I hope no one got their hopes up. In recent weeks, several Senate Republicans have talked a good game when it came to the failures of the president’s tragic policy in Iraq, but the question was always going to be whether they were willing to follow through. Those of you who placed your bet on “They won’t” can collect your money.
Sen. Dick Lugar (R-Ind.), whose forceful denunciation of Bush’s failed policy seemed like a turning point, tipped his cards a bit on Wednesday. “I don’t think we can do anything that is going to be binding, in the sense of having to force the administration to do something,” Lugar told the Washington Post. “But I would hope that we would be persuasive.”
Yes, because if there’s one thing the president has shown in recent years, it’s a willingness to be persuaded by lawmakers who disagree with his Iraq policy.
Yesterday, Lugar followed through on his passivity with a new measure, co-sponsored by Sen. John Warner (R-Va.), that some are characterizing as some kind of breakthrough. It isn’t.

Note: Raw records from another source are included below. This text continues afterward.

(* ===== verification/Revoking.v ===== *)
(** * Revoking: the families a transaction revokes

    The statements that revoke families lock those they find. At the COMMIT
    the ones they locked are as they were, and become revoked; others may
    have been added. *)

From Stdlib Require Import Ascii ZArith.
From S2P Require Import Prelude External Schema Effects Evolution Cimd OAuth Jose Credentials CredentialsSpec CredentialsTheory StoresSpec StoresInvariant Transitions Concurrency ConcurrencyTheory Pools Confinement Drafts.

Implicit Types (p : Uuid -> family_rec -> bool) (t : Uuid -> Z) (fs : list (Uuid * family_rec)) (ks ws : list version).

Definition found_families p (d : DB) : list (Uuid * family_rec) :=
  List.filter (fun kv => p kv.1 kv.2) (map_to_list (refresh_families d)).
Definition rows_of fs : list RowId := map (fun kv => RowFamily kv.1) fs.
(** Their versions before and after. *)
Definition as_found fs : list version := map (fun kv => Version (RowFamily kv.1) (Some kv.2)) fs.
Definition as_revoked t fs : list version :=
  map (fun kv => Version (RowFamily kv.1) (Some (revoke_family (t kv.1) kv.2))) fs.
Definition revoke_listed fs t (d : DB) : DB :=
  revoke_families_where (fun i _ => bool_decide (RowFamily i ∈ rows_of fs)) t d.

Lemma found_families_elem p d i f :
  (i, f) ∈ found_families p d <-> refresh_families d !! i = Some f /\ p i f = true.
Proof.
  unfold found_families. rewrite list_elem_of_In, List.filter_In, <- list_elem_of_In. simpl.
  by rewrite elem_of_map_to_list.
Qed.
Lemma rows_of_elem i fs : RowFamily i ∈ rows_of fs <-> exists f, (i, f) ∈ fs.
Proof.
  unfold rows_of. rewrite list_elem_of_fmap. split; [intros ([j f] & [= ->] & Hf); by exists f|].
  intros (f & Hf). by exists (i, f).
Qed.
Lemma no_other_row r fs : (forall i, r <> RowFamily i) -> r ∉ rows_of fs.
Proof. intros Hr (kv & -> & _)%list_elem_of_fmap. by eapply Hr. Qed.
Lemma as_revoked_rows t fs : map vn_row (as_revoked t fs) = rows_of fs.
Proof. unfold as_revoked, rows_of. by rewrite map_map. Qed.

Lemma versions_of_families (d : DB) (g : Uuid -> family_rec -> family_rec) fs :
  (forall i f, (i, f) ∈ fs -> refresh_families d !! i = Some (g i f)) ->
  map (version_in d) (rows_of fs) = map (fun kv => Version (RowFamily kv.1) (Some (g kv.1 kv.2))) fs.
Proof.
  intros Hg. unfold rows_of. rewrite map_map. apply map_ext_in. intros [i f] Hi%list_elem_of_In.
  unfold version_in. simpl. by rewrite (Hg _ _ Hi).
Qed.

Lemma revoke_where_ext p q t d :
  (forall i f, refresh_families d !! i = Some f -> p i f = q i f) ->
  revoke_families_where p t d = revoke_families_where q t d.
Proof.
  intros Hpq. unfold revoke_families_where. f_equal. apply map_eq. intros i. rewrite !lookup_update_rows.
  destruct (refresh_families d !! i) as [f|] eqn:Hf; [|done]. simpl. by rewrite (Hpq _ _ Hf).
Qed.
Lemma revoke_listed_row fs t d i f :
  (i, f) ∈ fs -> refresh_families d !! i = Some f ->
  refresh_families (revoke_listed fs t d) !! i = Some (revoke_family (t i) f).
Proof.
  intros Hi Hf. simpl. rewrite lookup_update_rows, Hf. simpl. rewrite bool_decide_true; [done|].
  apply rows_of_elem. by exists f.
Qed.

(** The families of the list are as found. *)
Definition present fs (c : DB) : Prop := forall i f, (i, f) ∈ fs -> refresh_families c !! i = Some f.
Lemma known_present P ks fs c : known P ks c -> as_found fs ⊆ ks -> present fs c.
Proof.
  intros [_ Hk] Hsub i f Hi. rewrite list.Forall_forall in Hk.
  apply (Hk (Version (RowFamily i) (Some f))), Hsub, list_elem_of_fmap. by exists (i, f).
Qed.

Lemma shows_revoked ws c d fs t :
  shows ws c d -> (forall i, RowFamily i ∉ map vn_row ws) -> present fs c ->
  shows (as_revoked t fs ++ ws) c (revoke_listed fs t d).
Proof.
  intros Hs Hn Hp.
  assert (Hd : present fs d).
  { intros i f Hi. pose proof (shows_row _ _ _ (RowFamily i) Hs (Hn i)) as Hr. simpl in Hr. rewrite Hr. by apply Hp. }
  assert (Hv : as_revoked t fs = map (version_in (revoke_listed fs t d)) (rows_of fs)).
  { symmetry. apply (versions_of_families _ (fun i => revoke_family (t i))). intros i f Hi.
    apply revoke_listed_row; [done|by apply Hd]. }
  rewrite Hv. apply (shows_writes _ _ d); [done| |].
  - intros r (kv & -> & _)%list_elem_of_fmap. apply Hn.
  - intros r Hr. destruct r; simpl; try done. rewrite lookup_update_rows.
    destruct (refresh_families d !! id); [|done]. simpl. by rewrite bool_decide_false.
Qed.

(** All that [p] says, when the list has them all. *)
Lemma revoke_listed_all p fs t d :
  (forall i f, refresh_families d !! i = Some f -> RowFamily i ∈ rows_of fs <-> p i f = true) ->
  revoke_listed fs t d = revoke_families_where p t d.
Proof.
  intros Hp. apply revoke_where_ext. intros i f Hf. specialize (Hp i f Hf).
  destruct (p i f); [apply bool_decide_true; tauto|apply bool_decide_false]. intros Hin. by apply Hp in Hin.
Qed.

Section Rules.
Context {G : Type} (L : Ledger G) {E : Type} `{!FromDb E}.
Notation cwp := (cwp L).

(** A statement that revokes the families of [p]. *)
Lemma cwp_draft_revoke {A B} p (time : (Uuid -> Z) -> Uuid -> Z) (s : stmt B) (f : B -> M E A) Q P ks ws c lv g :
  sound_stmt _ s -> (forall d, locks s d = families_where p d) ->
  (forall clk d x d', exec s clk d = Ok (x, d') -> d' = revoke_families_where p (time clk) d) ->
  draft P ks ws c [lv] -> (forall i, RowFamily i ∉ map vn_row ws) ->
  (forall clk c0 d x c1 lv1, moves c0 c1 -> unique_db c0 = true -> shows ws c0 d -> known P ks c0 ->
     let fs := found_families p d in let t := time clk in
     draft P (as_found fs ++ ks) (as_revoked t fs ++ ws) c1 [lv1] -> cwp (f x) Q c1 [lv1] g) ->
  cwp (bindE (sql s) f) Q c [lv] g.
Proof.
  intros Hs Hl Hx Hd Hn Hf.
  assert (Hrows : forall d, families_where p d = rows_of (found_families p d)) by done.
  eapply cwp_draft_writes; [|exact Hd|].
  - intros c0 d _ _ _. split; [apply Hs|]. rewrite Hl, Hrows. intros r (kv & -> & _)%list_elem_of_fmap. apply Hn.
  - clear c lv Hd. intros clk c0 d x d' c lv Hm Hu Hsh Hk He. apply Hx in He as ->. rewrite Hl, Hrows.
    set (fs := found_families p d).
    rewrite (versions_of_families c0 (fun _ f => f)), (versions_of_families _ (fun i => revoke_family (time clk i))).
    + by eapply Hf.
    + intros i r [Hi Hp]%found_families_elem. simpl. by rewrite lookup_update_rows, Hi; simpl; rewrite Hp.
    + intros i r [Hi Hp]%found_families_elem. rewrite <- Hi. symmetry. exact (shows_row _ _ _ (RowFamily i) Hsh (Hn i)).
Qed.
End Rules.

President Bush faced a new challenge to his Iraq war strategy Friday when two key Republican lawmakers proposed forcing the White House to submit a plan to start redeploying troops by the end of the year.
Sens. John W. Warner of Virginia and Richard G. Lugar of Indiana — former committee chairmen and authorities on foreign and military affairs — called on Bush to be prepared to shift away from a combat role.
“We want to avoid a drift in Iraq policy,” said Lugar, who after years of standing by the president called publicly for change 2 1/2 weeks ago in a detailed critique of the White House’s current strategy in Iraq.
The much-anticipated proposal does not mandate a troop withdrawal. Congressional Democrats have been demanding such a mandate for months. And the measure may be largely symbolic, as odds are long that it can win the support of a bipartisan supermajority of 60 senators.
As a rule, attempts to change Iraq policy with a measure that’s “largely symbolic” don’t amount to much.
To be fair, “symbolically,” Warner/Lugar is mildly encouraging. Here are the two most respected voices on foreign policy in the Senate Republican caucus, and both are clearly unsatisfied with the president’s policy. They don’t want the surge to continue, they don’t approve of the message outlined by the president this week, and they want a new course of action. In this respect, Warner and Lugar are helping demonstrate the futility of the status quo, and offer some leverage to those who want a significant change.
But substantively, Warner/Lugar is weak to the point of uselessness.
Under this approach, U.S. troops would emphasize border security and counter-terrorism. It would also call for a new authorization vote, an idea touted by Hillary Clinton. But does Warner/Lugar reduce troop levels? No. Does it include enforceable benchmarks? No. Withdrawal timetables? No.
Ultimately, it’s about delivering a message to the White House: “We don’t like the current policy and would like you to change it. If you disagree, that’s fine; we won’t do anything about it.”
Warner/Lugar, for lack of a better word, trusts the president to take the Senate’s concerns seriously. Its provisions are voluntary.
The amendment actually includes this gem: “We recommend that the President and the Administration design plans to be executable beginning not later than December 31, 2007.” It prompted Greg Sargent to explain:
We recommend that the President do this? In other words, “Please, Mr. President, can you hurry up and start talking about pulling out? We’re getting politically killed out here — pretty please”?
In other words, this amendment is exactly in keeping with the President’s argument that Congress shouldn’t dictate war policy lest it be “tying the hands of our generals” or “micromanaging the war” or whatever bogus and vacuous phrase you want to use.
There’s a better way — it’s called the Levin/Reed amendment. It includes binding dates, and would start troop withdrawals from 120 days after passage, to be completed by April 1, 2008.
If Republicans are serious about a change, they’ll vote for it.